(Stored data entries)

= = =

(* ===== verification/Arena.v ===== *)
(** * Arena allocation

    [art/base/arena_allocator.cxx]: arenas of zeroed memory, the pool that maps
    and recycles them, and the bump allocator that hands out blocks.  [next_] is
    the order of a list; the head of a chain is the head of its list.  The
    answers of [mmap] and [malloc] are arguments of the calls. *)

From S2P Require Import Prelude Memory Platform.

(** ** Arenas *)

Definition kArenaDefaultSize : Z := 64 * 1024.

(** The alignment guaranteed for individual allocations. *)
Definition kAlignment : Z := 8.

(** [class Arena], without [next_]. *)
Record Arena := MkArena { bytes_allocated_ : Z; memory_ : Z; size_ : Z }.

Definition with_bytes_allocated (b : Z) (a : Arena) : Arena := MkArena b (memory_ a) (size_ a).

Section arena.
Context (cur : Arch).
Abbreviation w := (kPointerBits cur).

Definition Begin (a : Arena) : Z := memory_ a.
Definition End (a : Arena) : Z := wrap w (memory_ a + size_ a).
Definition Size (a : Arena) : Z := size_ a.
Definition RemainingSpace (a : Arena) : Z := wrap w (Size a - bytes_allocated_ a).
Definition Arena_Contains (a : Arena) (ptr : Z) : bool :=
  (memory_ a <=? ptr) && (ptr <? wrap w (memory_ a + size_ a)).

(** [Arena::Reset]: [memset] of what was allocated. *)
Definition Reset (a : Arena) (m : mem) : Arena * mem :=
  if bytes_allocated_ a >? 0
  then (with_bytes_allocated 0 a, memset0 m (Begin a) (Z.to_nat (bytes_allocated_ a)))
  else (a, m).

(** ** The pool *)

Context (getpagesize : Z).
Context (madvise : mem → Z → Z → mem).

(** [MemMapArena::Release]; [madvise] is the memory after [MADV_DONTNEED]. *)
Definition Release (a : Arena) (m : mem) : Arena * mem :=
  if bytes_allocated_ a >? 0
  then (with_bytes_allocated 0 a, madvise m (memory_ a) (size_ a))
  else (a, m).

(** The length [MemMapArena::Allocate] asks [mmap] for. *)
Definition map_length (size : Z) : Z := align_up w size getpagesize.

(** [MemMapArena::Allocate] and [new MemMapArena]; [mapped] is the answer of
    [mmap], [None] for [MAP_FAILED].  The arena has the size before rounding. *)
Definition new_arena (mapped : option Z) (size : Z) : option Arena :=
  match mapped with
  | Some map => Some (MkArena 0 map size)
  | None => None
  end.

(** [free_arenas_], linked by [next_]. *)
Definition MemMapArenaPool := list Arena.

(** [MemMapArenaPool::AllocArena]. *)
Definition AllocArena (mapped : option Z) (size : Z) (free_arenas_ : MemMapArenaPool) (m : mem) :
    option Arena * MemMapArenaPool * mem :=
  match free_arenas_ with
  | ret :: next =>
      if Size ret >=? size
      then let '(ret, m) := Reset ret m in (Some ret, next, m)
      else (new_arena mapped size, free_arenas_, m)
  | [] => (new_arena mapped size, free_arenas_, m)
  end.

(** [FreeArenaChain]: the last arena of the chain is linked to the free list. *)
Definition FreeArenaChain (first free_arenas_ : MemMapArenaPool) : MemMapArenaPool :=
  match first with
  | [] => free_arenas_
  | _ => first ++ free_arenas_
  end.

Definition GetBytesAllocated (free_arenas_ : MemMapArenaPool) : Z :=
  fold_left (λ total arena, wrap w (total + bytes_allocated_ arena)) free_arenas_ 0.

(** [ReclaimMemory]: the calls of [munmap], in order. *)
Fixpoint ReclaimMemory (free_arenas_ : MemMapArenaPool) : list (Z * Z) :=
  match free_arenas_ with
  | [] => []
  | arena :: next => (memory_ arena, size_ arena) :: ReclaimMemory next
  end.

Fixpoint TrimMaps (free_arenas_ : MemMapArenaPool) (m : mem) : MemMapArenaPool * mem :=
  match free_arenas_ with
  | [] => ([], m)
  | arena :: next =>
      let '(arena, m) := Release arena m in
      let '(next, m) := TrimMaps next m in
      (arena :: next, m)
  end.

(** ** The allocator *)

(** [class ArenaAllocator]; [arena_head_] is the chain from the head on. *)
Record ArenaAllocator := MkAllocator {
  pool_ : MemMapArenaPool;
  begin_ : Z;
  end_ : Z;
  ptr_ : Z;
  arena_head_ : list Arena
}.

(** The constructor, on a pool. *)
Definition new_allocator (pool : MemMapArenaPool) : ArenaAllocator := MkAllocator pool 0 0 0 [].

(** The bytes left in the current arena, a [size_t]. *)
Definition CurrentArenaUnusedBytes (s : ArenaAllocator) : Z := wrap w (end_ s - ptr_ s).

Definition with_ptr (p : Z) (s : ArenaAllocator) : ArenaAllocator :=
  MkAllocator (pool_ s) (begin_ s) (end_ s) p (arena_head_ s).

Definition UpdateBytesAllocated (s : ArenaAllocator) : ArenaAllocator :=
  match arena_head_ s with
  | head :: next =>
      MkAllocator (pool_ s) (begin_ s) (end_ s) (ptr_ s)
        (with_bytes_allocated (wrap w (ptr_ s - begin_ s)) head :: next)
  | [] => s
  end.

(** [AllocFromNewArena]: the address, 0 for the null pointer; [None] where
    [arena_head_->next_] would dereference a null pointer. *)
Definition AllocFromNewArena (mapped : option Z) (bytes : Z) (s : ArenaAllocator) (m : mem) :
    option (Z * ArenaAllocator * mem) :=
  let '(r, pool, m) := AllocArena mapped (Z.max kArenaDefaultSize bytes) (pool_ s) m in
  let s := MkAllocator pool (begin_ s) (end_ s) (ptr_ s) (arena_head_ s) in
  match r with
  | None => Some (0, s, m)
  | Some new_arena =>
      if CurrentArenaUnusedBytes s >? wrap w (Size new_arena - bytes) then
        match arena_head_ s with
        | [] => None
        | head :: next =>
            let new_arena := with_bytes_allocated bytes new_arena in
            Some (Begin new_arena,
                  MkAllocator pool (begin_ s) (end_ s) (ptr_ s) (head :: new_arena :: next), m)
        end
      else
        let s := UpdateBytesAllocated s in
        let begin := Begin new_arena in
        Some (begin,
              MkAllocator pool begin (End new_arena) (wrap w (begin + bytes))
                (new_arena :: arena_head_ s), m)
  end.

(** [Alloc]; [memory] is what [malloc] returns, where it is called. *)
Definition Alloc (mapped : option Z) (malloc : Z) (bytes : Z) (s : ArenaAllocator) (m : mem) :
    option (Z * ArenaAllocator * mem) :=
  let bytes := align_up w bytes kAlignment in
  if bytes >? CurrentArenaUnusedBytes s then
    '(memory, s, m) ← AllocFromNewArena mapped bytes s m;
    if negb (memory =? 0) then Some (memory, s, m) else Some (malloc, s, m)
  else
    let ret := ptr_ s in
    Some (ret, with_ptr (wrap w (ptr_ s + bytes)) s, m).

(** [AllocAlign16]; [memalign] is what that function returns. *)
Definition AllocAlign16 (mapped : option Z) (memalign : Z) (bytes : Z) (s : ArenaAllocator)
    (m : mem) : option (Z * ArenaAllocator * mem) :=
  let padding := wrap w (align_up w (ptr_ s) 16 - ptr_ s) in
  if wrap w (padding + bytes) >? CurrentArenaUnusedBytes s then
    '(memory, s, m) ← AllocFromNewArena mapped bytes s m;
    if negb (memory =? 0) then Some (memory, s, m) else Some (memalign, s, m)
  else
    let s := with_ptr (wrap w (ptr_ s + padding)) s in
    let ret := ptr_ s in
    Some (ret, with_ptr (wrap w (ptr_ s + bytes)) s, m).

(** [Realloc]; [None] also where [memcpy] is given the null pointer. *)
Definition Realloc (mapped : option Z) (malloc : Z) (ptr ptr_size new_size : Z)
    (s : ArenaAllocator) (m : mem) : option (Z * ArenaAllocator * mem) :=
  let aligned_ptr_size := align_up w ptr_size kAlignment in
  let endp := wrap w (ptr + aligned_ptr_size) in
  let aligned_new_size := align_up w new_size kAlignment in
  let size_delta := wrap w (aligned_new_size - aligned_ptr_size) in
  let remain := CurrentArenaUnusedBytes s in
  if (endp =? ptr_ s) && (remain >=? size_delta)
  then Some (ptr, with_ptr (wrap w (ptr_ s + size_delta)) s, m)
  else
    '(new_ptr, s, m) ← Alloc mapped malloc new_size s m;
    if (new_ptr =? 0) && negb (ptr_size =? 0) then None
    else Some (new_ptr, s, memcpy m new_ptr ptr (Z.to_nat ptr_size)).

(** [AllocArray<T>], for [sizeof(T)]. *)
Definition AllocArray (mapped : option Z) (malloc : Z) (sizeof_T length : Z)
    (s : ArenaAllocator) (m : mem) : option (Z * ArenaAllocator * mem) :=
  Alloc mapped malloc (wrap w (length * sizeof_T)) s m.

(** [BytesUsed]. *)
Definition BytesUsed (s : ArenaAllocator) : Z :=
  fold_left (λ total cur_arena, wrap w (total + bytes_allocated_ cur_arena))
    (tl (arena_head_ s)) (wrap w (ptr_ s - begin_ s)).

Definition ResetCurrentArena (s : ArenaAllocator) : ArenaAllocator :=
  let s := UpdateBytesAllocated s in
  MkAllocator (pool_ s) 0 0 0 (arena_head_ s).

Definition Contains (s : ArenaAllocator) (ptr : Z) : bool :=
  ((begin_ s <=? ptr) && (ptr <? end_ s))
  || existsb (λ cur_arena, Arena_Contains cur_arena ptr) (arena_head_ s).

(** The body of [~ArenaAllocator]: the pool after it; the destructor of the
    pool then runs [ReclaimMemory]. *)
Definition free_arenas (s : ArenaAllocator) : MemMapArenaPool :=
  let s := UpdateBytesAllocated s in
  FreeArenaChain (arena_head_ s) (pool_ s).
End arena.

= = =

=== Exercise description ===
Scan the data above and copy every line with "Record" in it.

=== Exercise response ===
Record Arena := MkArena { bytes_allocated_ : Z; memory_ : Z; size_ : Z }.
Record ArenaAllocator := MkAllocator {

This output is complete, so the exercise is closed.